▸ **What you have to do**:
What lines of the listing include the string "assert"? Show them all.

▸ **Input data**:

Definition ensureCassandraStatefulSet (n : CompleteRackName) (dc rack : nat) : M W (bool * option error) :=
  cc ← get_cc;
  st ← get_status;
  let '(labels, nodeSelector) := DCRackLabelsAndNodeSelectorForStatefulSet cc dc rack in
  generated ← lift (generated_sts cc st (crn_DcName n) (crn_DcRackName n) labels nodeSelector);
  match generated with
  | Err e => mret (true, Some e)
  | Ok ss =>
      let ss := ss <| sts_Meta ::= λ m, AddOwnerRefToObject m (AsOwner cc) |> in
      '(breakResyncloop, err) ← CreateOrUpdateStatefulSet ss n;
      mret (breakResyncloop,
            match err with
            | Some e => if negb (IsAlreadyExists e)
                        then Some (OtherError "failed to create cassandra statefulset") else None
            | None => None
            end)
  end.
End statefulsets.

(** ** Lemmas *)
Lemma limitReplicas_step stored wanted :
  (0 ≤ stored < 2 ^ 31)%Z → (0 ≤ wanted < 2 ^ 31)%Z →
  (Z.abs (limitReplicas stored wanted - stored) ≤ 1)%Z ∧
  (Z.abs (wanted - limitReplicas stored wanted) ≤ Z.abs (wanted - stored))%Z ∧
  (stored ≠ wanted → limitReplicas stored wanted ≠ stored) ∧
  (0 ≤ limitReplicas stored wanted < 2 ^ 31)%Z.
Proof.
  intros Hs Hw. unfold limitReplicas. rewrite (wrap32_id (wanted - stored)) by (unfold int32_range; lia).
  repeat case_bool_decide; rewrite ?wrap32_id by (unfold int32_range; lia); lia.
Qed.

Section seeds.
Context {QL : QuantityLib}.

Lemma seeds_of_cons v env :
  seeds_of (v :: env) = if env_Name v == CASSANDRA_SEEDS then Some (env_Value v) else seeds_of env.
Proof. unfold seeds_of. simpl. by case_bool_decide. Qed.

Lemma seeds_of_None env : seeds_of env = None ↔ CASSANDRA_SEEDS ∉ env_Name <$> env.
Proof.
  unfold seeds_of. rewrite find_map_None, list_elem_of_fmap. split.
  - intros H (v & Hv & Hin). specialize (H v Hin). by rewrite bool_decide_true in H.
  - intros H v Hin. rewrite bool_decide_false; [done|]. intros Hv. apply H. eauto.
Qed.

(** With one CASSANDRA_SEEDS variable in the old container its value wins. *)
Lemma keep_seed_fold (x : string) acc old :
  NoDup (env_Name <$> old) →
  foldl (λ v oldEnv, if (env_Name oldEnv == CASSANDRA_SEEDS) && (x != env_Value oldEnv)
                     then env_Value oldEnv else v) acc old =
  match seeds_of old with Some v => if x == v then acc else v | None => acc end.
Proof.
  revert acc. induction old as [|o old IH]; intros acc Hnd; simpl; [done|].
  inversion Hnd as [|? ? Hnin Hnd']; subst. rewrite IH by done. rewrite seeds_of_cons.
  destruct (decide (env_Name o = CASSANDRA_SEEDS)) as [Ho|Ho].
  - rewrite Ho in Hnin. apply seeds_of_None in Hnin. rewrite Hnin, bool_decide_true by done. simpl.
    destruct (decide (x = env_Value o)); [by rewrite bool_decide_true|by rewrite !bool_decide_false].
  - by rewrite bool_decide_false.
Qed.

Lemma keep_seed_value old env v :
  NoDup (env_Name <$> old) → seeds_of old = Some v → env_Name env = CASSANDRA_SEEDS →
  env_Value (keep_seed old env) = v.
Proof.
  intros Hnd Hv He. unfold keep_seed. rewrite bool_decide_true by done. cbn.
  rewrite keep_seed_fold, Hv by done. by case_bool_decide.
Qed.

Lemma keep_seed_name old env : env_Name (keep_seed old env) = env_Name env.
Proof. unfold keep_seed. by case_bool_decide. Qed.

Lemma seeds_of_keep old env v :
  NoDup (env_Name <$> old) → seeds_of old = Some v → is_Some (seeds_of env) →
  seeds_of (keep_seed old <$> env) = Some v.
Proof.
  intros Hnd Hv. induction env as [|x env IH]; [by intros [? ?]|].
  rewrite fmap_cons, !seeds_of_cons, keep_seed_name. case_bool_decide; [|done].
  intros _. by erewrite keep_seed_value.
Qed.

Lemma getBootstrap_alter_first g sts c :
  (∀ c, c_Name (g c) = c_Name c) →
  getBootstrapContainerFromStatefulset sts = Some c →
  getBootstrapContainerFromStatefulset
    (sts <| sts_Template ::= λ t, t <| t_InitContainers ::= alter_first (λ c, c_Name c == bootstrap) g |> |>)
  = Some (g c).
Proof.
  intros Hg. unfold getBootstrapContainerFromStatefulset. cbn.
  induction (t_InitContainers (sts_Template sts)) as [|x l IH]; simpl; [done|].
  case_bool_decide as Hx; simpl.
  - intros [= ->]. rewrite Hg, bool_decide_true by done. done.
  - rewrite bool_decide_false by done. apply IH.
Qed.

Lemma existsb_seeds env : existsb (λ v, env_Name v == CASSANDRA_SEEDS) env = true ↔ is_Some (seeds_of env).
Proof.
  induction env as [|v env IH]; simpl; [split; [done|by intros []]|].
  rewrite seeds_of_cons. case_bool_decide; simpl; [split; eauto|done].
Qed.

(** The containers whose seeds decide. *)
Definition has_seeds (sts : StatefulSet) (v : string) : Prop :=
  ∃ c, getBootstrapContainerFromStatefulset sts = Some c ∧ NoDup (env_Name <$> c_Env c) ∧
       seeds_of (c_Env c) = Some v.

Lemma has_seeds_list sts v : has_seeds sts v → getStoredSeedList sts = Split v ","%char.
Proof. intros (c & Hc & _ & Hv). unfold getStoredSeedList. by rewrite Hc, Hv. Qed.

Lemma keepSeedList_seeds stored sts v w kept :
  has_seeds stored v → has_seeds sts w → keepSeedList stored sts = Ret kept →
  getStoredSeedList kept = Split v ","%char.
Proof.
  intros (old & Hold & Hnd & Hv) (new & Hnew & _ & Hw). unfold keepSeedList. rewrite Hnew, Hold. simpl.
  assert (existsb (λ v, env_Name v == CASSANDRA_SEEDS) (c_Env new) = true) as -> by by apply existsb_seeds.
  simpl. intros [= <-]. unfold getStoredSeedList.
  rewrite (getBootstrap_alter_first (λ c, c <| c_Env ::= fmap (keep_seed (c_Env old)) |>) sts new) by done.
  cbn. by erewrite seeds_of_keep by eauto.
Qed.

(** [getStoredSeedList] looks at the init containers only. *)
Lemma getStoredSeedList_ext s s' :
  t_InitContainers (sts_Template s) = t_InitContainers (sts_Template s') →
  getStoredSeedList s = getStoredSeedList s'.
Proof. intros H. unfold getStoredSeedList, getBootstrapContainerFromStatefulset. by rewrite H. Qed.

Lemma keepSeedList_frame stored sts kept :
  keepSeedList stored sts = Ret kept →
  sts_Replicas kept = sts_Replicas sts ∧ sts_Meta kept = sts_Meta sts ∧
  sts_VolumeClaimTemplates kept = sts_VolumeClaimTemplates sts ∧
  t_Labels (sts_Template kept) = t_Labels (sts_Template sts).
Proof.
  unfold keepSeedList. destruct (getBootstrapContainerFromStatefulset sts); simpl; [|done].
  destruct (existsb _ _); [|by intros [= <-]].
  destruct (getBootstrapContainerFromStatefulset stored); simpl; by intros [= <-].
Qed.
End seeds.

(** ** What an update may not choose

    [frame s]: [s] without what an update takes from the stored statefulset or limits:
    the resource version, the status, the replicas, the labels of the template, the
    seeds of the bootstrap container and the size of the data claim. *)
Section frame.
Context {QL : QuantityLib}.

Definition forget_seed (v : EnvVar) : EnvVar :=
  if env_Name v == CASSANDRA_SEEDS then v <| env_Value := "" |> else v.
Definition forget_seeds (c : Container) : Container := c <| c_Env ::= fmap forget_seed |>.
Definition forget_size (pvc : PersistentVolumeClaim) : PersistentVolumeClaim :=
  if m_Name (pvc_Meta pvc) == DataPVCName
  then pvc <| pvc_Spec ::= λ s, s <| pvc_Requests ::= λ r, Some (delete storage (default ∅ r)) |> |> else pvc.
Definition frame (s : StatefulSet) : StatefulSet :=
  s <| sts_Meta ::= λ m, m <| m_ResourceVersion := "" |> |> <| sts_Replicas := 0%Z |>
    <| sts_Template ::= λ t, t <| t_Labels := ∅ |>
         <| t_InitContainers ::= alter_first (λ c, c_Name c == bootstrap) forget_seeds |> |>
    <| sts_VolumeClaimTemplates ::= fmap forget_size |> <| sts_Status := StsStatus_zero |>.

(** What an update takes from the stored statefulset as it is. *)
Definition observed (s : StatefulSet) : string * StatefulSetStatus := (m_ResourceVersion (sts_Meta s), sts_Status s).

Lemma frame_ext s s' :
  sts_TypeMeta s = sts_TypeMeta s' → sts_ServiceName s = sts_ServiceName s' →
  sts_UpdateStrategy s = sts_UpdateStrategy s' → sts_Partition s = sts_Partition s' → sts_MatchLabels s = sts_MatchLabels s' →
  (sts_Meta s) <| m_ResourceVersion := "" |> = (sts_Meta s') <| m_ResourceVersion := "" |> →
  sts_Template (frame s) = sts_Template (frame s') →
  sts_VolumeClaimTemplates (frame s) = sts_VolumeClaimTemplates (frame s') → frame s = frame s'.
Proof.
  assert (∀ x : StatefulSet, x = eta x) as Heta by by intros [].
  intros H1 H2 H3 H4 H5 H6 H7 H8. rewrite (Heta (frame s)), (Heta (frame s')).
  unfold eta, eta_Sts. f_equal; assumption || reflexivity.
Qed.

Lemma forget_keep_seed old v : forget_seed (keep_seed old v) = forget_seed v.
Proof. unfold forget_seed. rewrite keep_seed_name. unfold keep_seed. case_bool_decide; done. Qed.

Lemma alter_first_twice {A} (f : A → bool) (g h : A → A) l :
  (∀ x, f (g x) = f x) → (∀ x, h (g x) = h x) → alter_first f h (alter_first f g l) = alter_first f h l.
Proof.
  intros Hf Hh. induction l as [|x l IH]; simpl; [done|]. destruct (f x) eqn:E; simpl; rewrite ?Hf, E; [by rewrite Hh|].
  by rewrite IH.
Qed.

▸ **Your solution**:
  assert (existsb (λ v, env_Name v == CASSANDRA_SEEDS) (c_Env new) = true) as -> by by apply existsb_seeds.
  assert (∀ x : StatefulSet, x = eta x) as Heta by by intros [].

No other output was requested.